Figure 9 also shows the simulated formation rates for July–September, for selected models; the accompanying Taylor diagram is given in Fig. 8. Some systematic biases in model formation compared with the observations are apparent. Most models simulate considerably lower formation than observed in the North Atlantic, while simulated formation in the eastern north Pacific is usually lower than observed also. In contrast, simulated formation in the north-west Pacific appears to be more accurate. There is a similar relationship between cyclone formation and resolution in JAS as in JFM for the CMIP3 models, with a similar correlation of −0.54 (not shown). The corresponding Taylor diagram (Fig. 8) shows that once again the highest-resolution models have in general higher pattern correlations, although again not necessarily the smallest biases, as there is a considerable scatter in the simulated formation rates.

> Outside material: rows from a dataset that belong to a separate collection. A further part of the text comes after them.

(* ===== verification/BetterTip.v ===== *)
(** * Choosing between tips

    [better_tip] of [src/lib/archive/mod.rs]: the rule by which the node prefers one
    tip to another, by the height of the sidechain block and the total work of the
    mainchain block that commits to it. *)

From S2P Require Import Prelude Types Transaction Merkle Sample SideTips Lineage Archive.
From S2P Require Import ArchiveTree ArchiveWf ArchiveQueries ArchiveIter ArchiveSamples.

(** ** Definitions *)

(** [ancestors(..).find_map(f)]; a walk visits each header once *)
Fixpoint ancestors_find_map {B} (a : Archive) (f : BlockHash -> result ArchiveError (option B))
    (fuel : nat) (block_hash : option BlockHash) : result ArchiveError (option B) :=
  '(item, next) ← ancestor_headers_next a block_hash;
  match item, fuel with
  | None, _ => Ok None
  | Some _, O => Panic
  | Some (block_hash, _), S fuel =>
      r ← f block_hash;
      match r with
      | Some x => Ok (Some x)
      | None => ancestors_find_map a f fuel next
      end
  end.
(** The walk from [block_hash], at the given height, which bounds its length *)
Definition find_ancestor {B} (a : Archive) (f : BlockHash -> result ArchiveError (option B))
    (block_hash : BlockHash) (height : u32) : result ArchiveError (option B) :=
  ancestors_find_map a f (S (N.to_nat height)) (Some block_hash).

(** Whether a block was committed to before [main_ancestor]: its mainchain parent is an
    ancestor of it, and not itself *)
Definition committed_before (a : Archive) (main_ancestor : MainBlockHash) (header : Header)
  : result ArchiveError bool :=
  descendant ← is_main_descendant a (hd_prev_main_hash header) main_ancestor;
  Ok (descendant && negb (hd_prev_main_hash header =? main_ancestor)).

(** The closure of the branches that compare heights only *)
Definition ancestor_height_before (a : Archive) (main_ancestor : MainBlockHash)
    (tip_ancestor : BlockHash) : result ArchiveError (option u32) :=
  header ← get_header a tip_ancestor;
  before ← committed_before a main_ancestor header;
  match before with
  | false => Ok None
  | true => Some <$> archive_get_height a tip_ancestor
  end.

(** The closure of the last branch, with the total work at the block's commitment *)
Definition ancestor_height_work_before (a : Archive) (main_ancestor : MainBlockHash)
    (main_ancestor_height : u32) (tip_ancestor : BlockHash)
  : result ArchiveError (option (u32 * Work)) :=
  header ← get_header a tip_ancestor;
  before ← committed_before a main_ancestor header;
  match before with
  | false => Ok None
  | true =>
      height ← archive_get_height a tip_ancestor;
      prev_height ← get_main_height a (hd_prev_main_hash header);
      main_block ← get_nth_main_ancestor a main_ancestor
        (u32_sub main_ancestor_height (u32_add prev_height 1));
      work ← get_total_work a main_block;
      Ok (Some (height, work))
  end.

(** The derived order of [Option<N>] *)
Definition option_compare (x y : option N) : comparison :=
  match x, y with
  | None, None => Eq
  | None, Some _ => Lt
  | Some _, None => Gt
  | Some x, Some y => x ?= y
  end.

(** The branch for equal work and equal height *)
Definition better_tip_tie (a : Archive) (tip0 tip1 : Tip) (height0 height1 : u32)
  : result ArchiveError (option Tip) :=
  if tip_block_hash tip0 =? tip_block_hash tip1 then Ok (Some tip0)
  else
    main_ancestor ← last_common_main_ancestor a (tip_main_block_hash tip0) (tip_main_block_hash tip1);
    main_ancestor_height ← get_main_height a main_ancestor;
    found0 ← find_ancestor a (ancestor_height_work_before a main_ancestor main_ancestor_height)
      (tip_block_hash tip0) height0;
    found1 ← find_ancestor a (ancestor_height_work_before a main_ancestor main_ancestor_height)
      (tip_block_hash tip1) height1;
    Ok (Some (match option_compare (snd <$> found0) (snd <$> found1),
                    option_compare (fst <$> found0) (fst <$> found1) with
              | (Lt | Eq), Eq => tip0
              | _, Gt => tip0
              | Gt, Eq => tip1
              | _, Lt => tip1
              end)).

Definition better_tip (a : Archive) (tip0 tip1 : Tip) : result ArchiveError (option Tip) :=
  if decide (tip0 = tip1) then Ok None
  else
    let block_hash0 := tip_block_hash tip0 in
    let block_hash1 := tip_block_hash tip1 in
    height0 ← archive_get_height a block_hash0;
    height1 ← archive_get_height a block_hash1;
    if (height0 =? 0) && (height1 =? 0) then Ok None
    else if height0 =? 0 then Ok (Some tip1)
    else if height1 =? 0 then Ok (Some tip0)
    else
      work0 ← get_total_work a (tip_main_block_hash tip0);
      work1 ← get_total_work a (tip_main_block_hash tip1);
      match work0 ?= work1, height0 ?= height1 with
      | (Lt | Eq), Lt => Ok (Some tip1)
      | (Eq | Gt), Gt => Ok (Some tip0)
      | Lt, Eq =>
          shared ← shared_mainchain_lineage a (tip_main_block_hash tip0) (tip_main_block_hash tip1);
          match shared with true => Ok (Some tip0) | false => Ok (Some tip1) end
      | Gt, Eq =>
          shared ← shared_mainchain_lineage a (tip_main_block_hash tip0) (tip_main_block_hash tip1);
          match shared with false => Ok (Some tip0) | true => Ok (Some tip1) end
      | Lt, Gt =>
          main_ancestor ←
            last_common_main_ancestor a (tip_main_block_hash tip0) (tip_main_block_hash tip1);
          tip0_ancestor_height ←
            find_ancestor a (ancestor_height_before a main_ancestor) block_hash0 height0;
          match option_compare tip0_ancestor_height (Some height1) with
          | Lt => Ok (Some tip1)
          | _ => Ok (Some tip0)
          end
      | Gt, Lt =>
          main_ancestor ←
            last_common_main_ancestor a (tip_main_block_hash tip0) (tip_main_block_hash tip1);
          tip1_ancestor_height ←
            find_ancestor a (ancestor_height_before a main_ancestor) block_hash1 height1;
          match option_compare tip1_ancestor_height (Some height0) with
          | Lt => Ok (Some tip0)
          | _ => Ok (Some tip1)
          end
      | Eq, Eq => better_tip_tie a tip0 tip1 height0 height1
      end.

(** ** The mainchain of two tips *)

Section main.
Context (a : Archive) (Hw : index_wf (main_index a)).
Context (m0 m1 : MainBlockHash) (k0 k1 : u32).
Context (Hk0 : ar_main_block_hash_to_height a !! m0 = Some k0).
Context (Hk1 : ar_main_block_hash_to_height a !! m1 = Some k1).
Let par := ix_parent (main_index a).
Let Hl := main_lineage_ok a Hw.
Let Ht := index_tree _ Hw.

Lemma last_common_main_Ok c :
  N.min k0 k1 < 2 ^ 31 -> ancestor par c m0 -> ancestor par c m1 ->
  exists c, last_common_main_ancestor a m0 m1 = Ok c /\ last_common par m0 m1 c.
Proof.
  intros Hmin Hc0 Hc1. unfold last_common_main_ancestor.
  destruct (equalize_Ok Hl m0 m1 k0 k1 Hk0 Hk1) as (a0 & a1 & -> & Ha0 & Ha1 & Hb0 & Hb1).
  cbn [mbind result_bind].
  assert (forall c, last_common par a0 a1 c -> last_common par m0 m1 c) as Heq.
  { intros c'. by apply (equalize_common Hl m0 m1 k0 k1 a0 a1 c'). }
  destruct (N.eqb_spec a0 a1) as [->|Hne].
  { exists a1. split; [done|]. apply Heq. split; [apply ancestor_refl..|done]. }
  destruct (decide (ancestor_at par (N.to_nat (N.min k0 k1)) a0 =
    ancestor_at par (N.to_nat (N.min k0 k1)) a1)) as [Hag|Hag].
  - destruct (search_common_Ok Hl a0 a1 _ Ha0 Ha1 Hmin Hne Hag) as (c' & -> & Hc').
    exists c'. split; [done|]. by apply Heq.
  - exfalso. eapply (roots_disagree Hl a0 a1 (N.min k0 k1)); [done|done|exact Hag|..].
    + by apply (common_below Ht m0 m1 k0 k1 a0 c).
    + apply (common_below Ht m1 m0 k1 k0 a1 c); try done. by rewrite N.min_comm.
Qed.

Lemma shared_lineage_Ok :
  exists r, shared_mainchain_lineage a m0 m1 = Ok r /\
    (r = true <-> ancestor par m0 m1 \/ ancestor par m1 m0).
Proof.
  unfold shared_mainchain_lineage.
  destruct (equalize_Ok Hl m0 m1 k0 k1 Hk0 Hk1) as (a0 & a1 & -> & Ha0 & Ha1 & Hb0 & Hb1).
  cbn [mbind result_bind]. exists (a0 =? a1). split; [done|]. rewrite N.eqb_eq. split.
  - intros ->. destruct (decide (k0 <= k1)) as [Hle|Hgt]; [left|right].
    + rewrite N.min_l in Ha1 by done. enough (m0 = a1) as -> by done.
      by apply (ancestor_unique Ht m0 a1 m0 k0 k0); [..|apply ancestor_refl|].
    + rewrite N.min_r in Ha1 by lia. enough (m1 = a1) as -> by done.
      by apply (ancestor_unique Ht m1 a1 m1 k1 k1); [..|apply ancestor_refl|].
  - intros [Hanc|Hanc].
    + pose proof (ancestor_le Ht m0 m1 k0 k1 Hk0 Hk1 Hanc). rewrite N.min_l in Ha0, Ha1 by done.
      assert (a0 = m0) as -> by (by apply (ancestor_unique Ht a0 m0 m0 k0 k0); [..|apply ancestor_refl]).
      by apply (ancestor_unique Ht m0 a1 m1 k1 k0).
    + pose proof (ancestor_le Ht m1 m0 k1 k0 Hk1 Hk0 Hanc). rewrite N.min_r in Ha0, Ha1 by done.
      assert (a1 = m1) as -> by (by apply (ancestor_unique Ht a1 m1 m1 k1 k1); [..|apply ancestor_refl]).
      by apply (ancestor_unique Ht a0 m1 m0 k0 k1).
Qed.
End main.

Lemma last_common_main_swap a m0 m1 k0 k1 c :
  index_wf (main_index a) -> ar_main_block_hash_to_height a !! m0 = Some k0 ->
  ar_main_block_hash_to_height a !! m1 = Some k1 -> N.min k0 k1 < 2 ^ 31 ->
  ancestor (ix_parent (main_index a)) c m0 -> ancestor (ix_parent (main_index a)) c m1 ->
  last_common_main_ancestor a m1 m0 = last_common_main_ancestor a m0 m1.
Proof.
  intros Hw H0 H1 Hmin Hc0 Hc1.
  destruct (last_common_main_Ok a Hw m0 m1 k0 k1 H0 H1 c) as (x & -> & Hx); [done..|].
  destruct (last_common_main_Ok a Hw m1 m0 k1 k0 H1 H0 c) as (y & -> & [Hy0 Hy1 Hy]); [by rewrite N.min_comm|done..|].
  f_equal. apply (last_common_unique (index_tree _ Hw) m0 m1 y x k0 H0); [|done].
  split; auto.
Qed.
Lemma shared_lineage_swap a m0 m1 k0 k1 :
  index_wf (main_index a) -> ar_main_block_hash_to_height a !! m0 = Some k0 ->
  ar_main_block_hash_to_height a !! m1 = Some k1 ->
  shared_mainchain_lineage a m1 m0 = shared_mainchain_lineage a m0 m1.
Proof.
  intros Hw H0 H1. destruct (shared_lineage_Ok a Hw m0 m1 k0 k1 H0 H1) as (x & -> & Hx).
  destruct (shared_lineage_Ok a Hw m1 m0 k1 k0 H1 H0) as (y & -> & Hy). f_equal.
  destruct x, y; try done; exfalso; [assert (false = true)|assert (false = true)]; try done;
    first [apply Hy|apply Hx]; intuition.
Qed.

Lemma archive_get_height_Ok a b k :
  archive_try_get_height a b = Some k -> archive_get_height a b = Ok k.
Proof. unfold archive_get_height. by intros ->. Qed.

(** ** Properties *)

(** The headers of two tips and of the mainchain blocks that commit to them are stored,
    and the mainchain blocks have an ancestor in common. *)
Record tips_known (a : Archive) (tip0 tip1 : Tip) (height0 height1 : u32) (work0 work1 : Work) : Prop := {
  tk_height0 : archive_try_get_height a (tip_block_hash tip0) = Some height0;
  tk_height1 : archive_try_get_height a (tip_block_hash tip1) = Some height1;
  tk_work0 : ar_total_work a !! tip_main_block_hash tip0 = Some work0;
  tk_work1 : ar_total_work a !! tip_main_block_hash tip1 = Some work1;
  tk_main : exists k0 k1 c,
    ar_main_block_hash_to_height a !! tip_main_block_hash tip0 = Some k0 /\
    ar_main_block_hash_to_height a !! tip_main_block_hash tip1 = Some k1 /\ N.min k0 k1 < 2 ^ 31 /\
    ancestor (ix_parent (main_index a)) c (tip_main_block_hash tip0) /\
    ancestor (ix_parent (main_index a)) c (tip_main_block_hash tip1);
}.

Lemma better_tip_swap (a : Archive) (tip0 tip1 : Tip)
    (height0 height1 : u32) (work0 work1 : Work) :
  archive_wf a -> tips_known a tip0 tip1 height0 height1 work0 work1 ->
  (height0, work0) <> (height1, work1) ->
  better_tip a tip1 tip0 = better_tip a tip0 tip1.
Proof.
  intros Hwf [Hh0 Hh1 Hw0 Hw1 (k0 & k1 & c & Hk0 & Hk1 & Hmin & Hc0 & Hc1)] Hne.
  pose proof (aw_main _ Hwf) as Hw. unfold better_tip.
  destruct (decide (tip0 = tip1)) as [->|Htip]; [by rewrite decide_True|].
  rewrite decide_False by done.
  rewrite (archive_get_height_Ok _ _ _ Hh0), (archive_get_height_Ok _ _ _ Hh1). cbn [mbind result_bind].
  rewrite andb_comm. destruct (N.eqb_spec height0 0) as [->|Hz0], (N.eqb_spec height1 0) as [->|Hz1];
    cbn [andb]; [done|done|done|].
  unfold get_total_work. rewrite Hw0, Hw1. cbn [ok_or mbind result_bind].
  rewrite (N.compare_antisym work0 work1), (N.compare_antisym height0 height1).
  rewrite (last_common_main_swap a _ _ k0 k1 c) by done. rewrite (shared_lineage_swap a _ _ k0 k1) by done.
  destruct (N.compare_spec work0 work1), (N.compare_spec height0 height1); cbn [CompOpp]; try done.
  congruence.
Qed.

(** The choice between two tips does not depend on the order in which they are
    compared, unless they have the same height and the same total work. *)
Theorem better_tip_order `{Externals} `{WorkExternals} (a : Archive) (tip0 tip1 : Tip)
    (height0 height1 : u32) (work0 work1 : Work) :
  archive_reachable a -> tips_known a tip0 tip1 height0 height1 work0 work1 ->
  (height0, work0) <> (height1, work1) ->
  better_tip a tip1 tip0 = better_tip a tip0 tip1.
Proof.
  intros Hr. by apply better_tip_swap, archive_reachable_wf.
Qed.

(** Of two tips of equal height, above the first block, on one mainchain branch, the
    one committed to by less work is chosen, whichever way they are compared. *)
Theorem better_tip_prefers_less_work `{Externals} `{WorkExternals} (a : Archive) (tip0 tip1 : Tip)
    (height : u32) (work0 work1 : Work) :
  archive_reachable a -> tips_known a tip0 tip1 height height work0 work1 ->
  height <> 0 -> work0 < work1 ->
  ancestor (ix_parent (main_index a)) (tip_main_block_hash tip0) (tip_main_block_hash tip1) ->
  better_tip a tip0 tip1 = Ok (Some tip0) /\ better_tip a tip1 tip0 = Ok (Some tip0).
Proof.
  intros Hr Hk Hz Hlt Hanc.
  pose proof Hk as [Hh0 Hh1 Hw0 Hw1 (k0 & k1 & c & Hk0 & Hk1 & Hmin & Hc0 & Hc1)].
  assert (better_tip a tip0 tip1 = Ok (Some tip0)) as Heq.
  { unfold better_tip. rewrite decide_False by (intros ->; rewrite Hw0 in Hw1; simplify_eq; lia).
    rewrite (archive_get_height_Ok _ _ _ Hh0), (archive_get_height_Ok _ _ _ Hh1). cbn [mbind result_bind].
    rewrite (proj2 (N.eqb_neq _ _) Hz). cbn [andb]. unfold get_total_work. rewrite Hw0, Hw1.
    cbn [ok_or mbind result_bind]. rewrite (proj2 (N.compare_lt_iff _ _) Hlt), N.compare_refl.
    pose proof (aw_main _ (archive_reachable_wf a Hr)) as Hw.
    destruct (shared_lineage_Ok a Hw _ _ k0 k1 Hk0 Hk1) as (r & -> & Hr'). cbn [mbind result_bind].
    by rewrite (proj2 Hr' (or_introl Hanc)). }
  split; [done|]. rewrite <-Heq. apply (better_tip_swap a tip0 tip1 height height work0 work1);
    [by apply archive_reachable_wf|done|]. intros [=]. lia.
Qed.

(** ** Samples *)

Module BetterTipSamples.
Definition tip1 : Tip := mkTip ArchiveSamples.block1 103.
Definition tip2 : Tip := mkTip ArchiveSamples.block2 104.
Lemma known : tips_known ArchiveSamples.archive tip1 tip2 1 1 30 40.
Proof.
  split; [vm_compute; reflexivity..|]. exists 2, 3, 103.
  split_and!; [vm_compute; reflexivity..| |]; [exists 0%nat|exists 1%nat]; vm_compute; reflexivity.
Qed.
End BetterTipSamples.

Lemma better_tip_order_witness :
  better_tip ArchiveSamples.archive BetterTipSamples.tip2 BetterTipSamples.tip1 =
  better_tip ArchiveSamples.archive BetterTipSamples.tip1 BetterTipSamples.tip2.
Proof.
  apply (@better_tip_order Sample.externals ArchiveSamples.work_externals ArchiveSamples.archive
    BetterTipSamples.tip1 BetterTipSamples.tip2 1 1 30 40 ArchiveSamples.archive_ok BetterTipSamples.known).
  discriminate.
Defined.

Lemma better_tip_prefers_less_work_witness :
  better_tip ArchiveSamples.archive BetterTipSamples.tip1 BetterTipSamples.tip2 = Ok (Some BetterTipSamples.tip1).
Proof.
  apply (@better_tip_prefers_less_work Sample.externals ArchiveSamples.work_externals ArchiveSamples.archive
    BetterTipSamples.tip1 BetterTipSamples.tip2 1 30 40 ArchiveSamples.archive_ok BetterTipSamples.known);
    [discriminate|lia|exists 1%nat; vm_compute; reflexivity].
Defined.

To examine the ability of the models to simulate the observed geographical pattern of cyclone tracks, Fig. 10 shows annual tropical cyclone tracks compared with the best track data, for finer-resolution models. As for formation, there are a number of systematic differences from the observed tracks that are common to many of models. Even so, the models are able to capture important aspects of the observed geographical variation of tracks: for example, most models simulate the observed minimum in cyclone track density in the central north Pacific, caused by the high climatological vertical wind shear in this region. Some models simulate a collection of short tracks in the South Atlantic, where cyclones are not observed frequently (Pezza and Simmonds 2005). The best track data have a higher track density overall than most models, and many more tracks at higher latitudes than the models. In the North Atlantic, model tracks mostly tend to be restricted to low latitudes, with few tracks approaching the eastern United States, unlike the observed track pattern. This can also be seen in the northwest Pacific, with few simulated storms striking Japan. At least part of this difference may arise from the lack of an objective criterion in the observed best track data that is systematically imposed to indicate extratropical transition (Kofron et al. 2010), which if imposed would shorten the observed tracks in the mid-latitudes. In addition, it is noted that the CMIP3 archive consists largely of daily-mean data, and the tracking in the present study was performed on those data. Further analysis of these data (S. Yokoi, personal communication, 2011) suggests that in mid-latitude regions, the faster translation speed of these storms makes them more difficult to detect in daily average data, thus leading to the lack of tracks at higher latitudes.

Fig. 10
figure 10

Annual tropical cyclone tracks for finer-resolution models. Observed and model-simulated formation rates for each basin are also given

While there may be some relationship between model formation rates and resolution, little or no inter-model global relationship was found between tropical cyclone formation and the GPI, or between model resolution and the GPI (not shown; see also Camargo et al. 2007). Nor was there are strong inter-model global relationship between TC formation and the various components of the GPI (wind shear, relative humidity or MPI; not shown). Since there is some relationship between model resolution and TC formation, this suggests that it is more difficult to improve the simulation of the large-scale variables that comprise the GPI simply by increasing resolution than it is to improve the model simulation of tropical cyclone formation by increased resolution. Some support for this hypothesis comes from Fig. 11, which shows TC formation normalized by GPI versus resolution. Comparing this result to Figs. 4 and 7, low resolution models tend to have reasonable to high GPI values but low TC formation. Thus in Fig. 11, the response shown in Fig. 7 is exacerbated. Coarse-resolution models have low values of this quantity, as for these models GPI tends to be more similar to that of the high-resolution models while the directly-simulated TC formation is low. While this relationship is statistically significant for the CMIP3 models, it clearly depends on other model-dependent factors apart from resolution. As an example of this effect, statistics show that the better resolution models are clearly performing better at simulating the observed wind shear (not shown), even though this is not translating into a genuine statistically-significant inter-model relationship between simulated wind shear and TC formation.

Fig. 11
figure 11

Cyclone formation rate normalized by GPI, as a function of resolution, for JFM. Included also is the same quantity for the best track values divided by the NCEP2 reanalyses-derived GP (circle) and by the ERA40 reanalyses-derived GP (triangle)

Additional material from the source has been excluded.